Try it —
Line by line, output the data that follows exactly as written.

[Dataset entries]
____________________

(** [DictWriter._dict_to_list] *)
Definition dict_to_list (w : DictWriter) (rowdict : record) : result (list pyval) :=
  if extrasaction_raise w && negb (bool_decide (wrong_fields w rowdict = []))
  then raise (ValueError (FieldsNotInFieldnames (wrong_fields w rowdict)))
  else ret (to_row w rowdict).

(** [writer.writeheader()] *)
Definition writeheader (w : DictWriter) (f : csvfile) : csvfile :=
  f ++ [map PStr (fieldnames w)].

(** [writer.writerow(res)] *)
Definition writerow (w : DictWriter) (res : record) (f : csvfile) : result csvfile :=
  do row <- dict_to_list w res in ret (f ++ [row]).

(** Lines 56-57.  The rows written before an exception stay in the file:
    the [with] block closes it on the way out. *)
Fixpoint writerows (w : DictWriter) (dfs : list record) (f : csvfile)
  : csvfile * outcome :=
  match dfs with
  | [] => (f, Done)
  | res :: rest =>
      match writerow w res f with
      | inl e => (f, Raised e)
      | inr f' => writerows w rest f'
      end
  end.

Section Main.

(** What the script imports from [ann_benchmarks]; none of it is defined
    in the two scripts, so it is taken as given.  [run] stands for the
    [(properties, h5 group)] pairs of the results store. *)
Variable run : Type.
Variable dataset : Type.
(** [load_all_results(dataset_name, batch_mode=True)], as a list. *)
Variable load_all_results : string -> list run.
(** [get_dataset(dataset_name)[0]]; [None] when it raises. *)
Variable get_dataset : string -> option dataset.
(** [list(compute_metrics_all_runs(dataset, results, recompute))];
    [None] when it raises. *)
Variable compute_metrics_all_runs :
  dataset -> list run -> bool -> option (list record).

(** [args.recompute], and [args.output] as lines 29-38 leave it. *)
Variable recompute : bool.
Variable output : string.
(** Whether [open(path, "w", newline="")] of line 52 opens the file on a
    given file system.  The operating system decides: it refuses when the
    directory of the path is missing or is a regular file, when the path
    names a directory, when the process may not write there. *)
Variable can_open : filesystem -> string -> bool.

(** Lines 48-50: tag every result with the dataset and append it. *)
Definition tag_results (dataset_name : string) (results : list record)
  : list record :=
  map (fun res => PyDict.set res "dataset" (PStr dataset_name)) results.

(** The body of the loop of line 42. *)
Definition visit_dataset (dataset_name : string) (dfs : list record)
  : result (list record) :=
  if (0 <? length (load_all_results dataset_name))%nat then
    let results := load_all_results dataset_name in
    match get_dataset dataset_name with
    | None => raise (CollaboratorError "get_dataset")
    | Some ds =>
        match compute_metrics_all_runs ds results recompute with
        | None => raise (CollaboratorError "compute_metrics_all_runs")
        | Some results => ret (dfs ++ tag_results dataset_name results)
        end
    end
  else ret dfs.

____________________

Output below —
(** [DictWriter._dict_to_list] *)
Definition dict_to_list (w : DictWriter) (rowdict : record) : result (list pyval) :=
  if extrasaction_raise w && negb (bool_decide (wrong_fields w rowdict = []))
  then raise (ValueError (FieldsNotInFieldnames (wrong_fields w rowdict)))
  else ret (to_row w rowdict).

(** [writer.writeheader()] *)
Definition writeheader (w : DictWriter) (f : csvfile) : csvfile :=
  f ++ [map PStr (fieldnames w)].

(** [writer.writerow(res)] *)
Definition writerow (w : DictWriter) (res : record) (f : csvfile) : result csvfile :=
  do row <- dict_to_list w res in ret (f ++ [row]).

(** Lines 56-57.  The rows written before an exception stay in the file:
    the [with] block closes it on the way out. *)
Fixpoint writerows (w : DictWriter) (dfs : list record) (f : csvfile)
  : csvfile * outcome :=
  match dfs with
  | [] => (f, Done)
  | res :: rest =>
      match writerow w res f with
      | inl e => (f, Raised e)
      | inr f' => writerows w rest f'
      end
  end.

Section Main.

(** What the script imports from [ann_benchmarks]; none of it is defined
    in the two scripts, so it is taken as given.  [run] stands for the
    [(properties, h5 group)] pairs of the results store. *)
Variable run : Type.
Variable dataset : Type.
(** [load_all_results(dataset_name, batch_mode=True)], as a list. *)
Variable load_all_results : string -> list run.
(** [get_dataset(dataset_name)[0]]; [None] when it raises. *)
Variable get_dataset : string -> option dataset.
(** [list(compute_metrics_all_runs(dataset, results, recompute))];
    [None] when it raises. *)
Variable compute_metrics_all_runs :
  dataset -> list run -> bool -> option (list record).

(** [args.recompute], and [args.output] as lines 29-38 leave it. *)
Variable recompute : bool.
Variable output : string.
(** Whether [open(path, "w", newline="")] of line 52 opens the file on a
    given file system.  The operating system decides: it refuses when the
    directory of the path is missing or is a regular file, when the path
    names a directory, when the process may not write there. *)
Variable can_open : filesystem -> string -> bool.

(** Lines 48-50: tag every result with the dataset and append it. *)
Definition tag_results (dataset_name : string) (results : list record)
  : list record :=
  map (fun res => PyDict.set res "dataset" (PStr dataset_name)) results.

(** The body of the loop of line 42. *)
Definition visit_dataset (dataset_name : string) (dfs : list record)
  : result (list record) :=
  if (0 <? length (load_all_results dataset_name))%nat then
    let results := load_all_results dataset_name in
    match get_dataset dataset_name with
    | None => raise (CollaboratorError "get_dataset")
    | Some ds =>
        match compute_metrics_all_runs ds results recompute with
        | None => raise (CollaboratorError "compute_metrics_all_runs")
        | Some results => ret (dfs ++ tag_results dataset_name results)
        end
    end
  else ret dfs.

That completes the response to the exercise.